I have GPS data in multiple .csv files that I have imported with the following code:
library(readr)
library(tidyverse)
# Data import from target folder
filelist <- list.files("data", pattern = "*.csv")
filenames <- paste(mgsub::mgsub(filelist,
c("_", "samples.csv", "[[:digit:]]+"),
c("", "", "")), sep = "")
setwd("data")
data <- sapply(filelist,
read_csv,
col_types = cols(Uhrzeit = col_time(format = "%H:%M:%OS"),
Uhrzeit_1 = col_time(format = "%H:%M:%OS")),
simplify = FALSE)
names(data) <- filenames
colnames <- c("Aufnahmezeit",
"Uhrzeit",
"Herzfrequenz [S/min]",
"Geschwindigkeit [km/h]",
"Distanz [m]",
"Beschleunigung [m/s²]",
"Schrittfrequenz")
data <- lapply(data, setNames, colnames)
This returns multiple dataframes (currently 5) of roughly 70000 rows each (see one example below):
str(data)
List of 5
$ MaxBauer :Classes ‘spec_tbl_df’, ‘tbl_df’, ‘tbl’ and 'data.frame': 69012 obs. of 7 variables:
..$ Aufnahmezeit : 'hms' num [1:69012] 00:00:00.0 00:00:00.1 00:00:00.2 00:00:00.3 ...

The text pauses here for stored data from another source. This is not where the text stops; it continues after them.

(** * Interop service layer of the NEO node (package [core], interops)

    A shallow embedding of the interop handlers that bridge the NEO VM to the
    ledger: the traceability oracle, the ledger lookups, storage contexts and
    storage writes, cross-contract calls and notifications.  Handlers are
    functions of the machine state ([World]) that return either a value or
    the error with which the VM faults, together with the state they leave
    behind. *)

From Stdlib Require Import ZArith Lia Strings.Byte Ascii String.
From stdpp Require Import gmap list strings.

Local Open Scope Z_scope.

#[local] Set Warnings "-register-all".

(** ** Machine integers *)

(** Go's fixed-width integers are integers of [Z] reduced on every
    operation: [wrap_unsigned w] is the conversion to [uintw], [wrap_signed w]
    the conversion to [intw] (two's complement). *)
Definition wrap_unsigned (w z : Z) : Z := z mod 2 ^ w.

Definition wrap_signed (w z : Z) : Z := (z + 2 ^ (w - 1)) mod 2 ^ w - 2 ^ (w - 1).

Definition MaxUint32 : Z := 4294967295.

(** [uint32] addition. *)
Definition uint32_add (a b : Z) : Z := wrap_unsigned 32 (a + b).

(** [int64] multiplication and addition, [int] (64-bit) increment. *)
Definition int64_mul (a b : Z) : Z := wrap_signed 64 (a * b).

Definition int64_add (a b : Z) : Z := wrap_signed 64 (a + b).

(** [Int64] of [math/big]: the low 64 bits of the magnitude, read as an [int64],
    negated for a negative number.  It is the number itself whenever that
    fits an [int64]. *)
Definition big_Int64 (z : Z) : Z :=
  let v := wrap_signed 64 (Z.abs z) in
  if z <? 0 then wrap_signed 64 (- v) else v.

(** ** Bytes and hashes *)

Abbreviation Bytes := (list byte) (only parsing).

#[global] Instance byte_eq_dec : EqDecision byte := Byte.byte_eq_dec.

#[global] Instance byte_countable : Countable byte :=
  inj_countable Byte.to_N Byte.of_N Byte.of_to_N.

.. ..- attr(*, "units")= chr "secs"
..$ Uhrzeit : 'hms' num [1:69012] 12:54:13.0 12:54:13.1 12:54:13.2 12:54:13.3 ...
.. ..- attr(*, "units")= chr "secs"
..$ Herzfrequenz [S/min] : num [1:69012] NA NA NA NA NA NA NA NA NA NA ...
..$ Geschwindigkeit [km/h]: num [1:69012] 0 0 0 0 0 0 0 0 0 0 ...
..$ Distanz [m] : num [1:69012] 0 0 0 0 0 0 0 0 0 0 ...
..$ Beschleunigung [m/s²] : num [1:69012] 0 0 0 0 0 0 0 0 0 0 ...
..$ Schrittfrequenz : num [1:69012] NA NA NA NA NA NA NA NA NA NA ...
..- attr(*, "spec")=
.. .. cols(
.. .. Uhrzeit = col_time(format = "%H:%M:%OS"),
.. .. Uhrzeit_1 = col_time(format = "%H:%M:%OS"),
.. .. `HF [S/min]` = col_double(),
.. .. `Geschwindigkeit [km/h]` = col_double(),
.. .. `Distanz [m]` = col_double(),
.. .. `Beschleunigung [m/s²]` = col_double(),
.. .. Schrittfrequenz = col_double()
.. .. )
I would now like to subset the data using the renamed column "Uhrzeit" as the reference point. I tried the following:
lapply(data, subset(Uhrzeit >= 46000))
That returned this error:
Error in subset.default(data, Uhrzeit >= 46000) :
object 'Uhrzeit' not found
I gather that I need to create a list for the lapply function to work with, e.g. as.list(data), but couldn't get that to work either.
Any help would be greatly appreciated!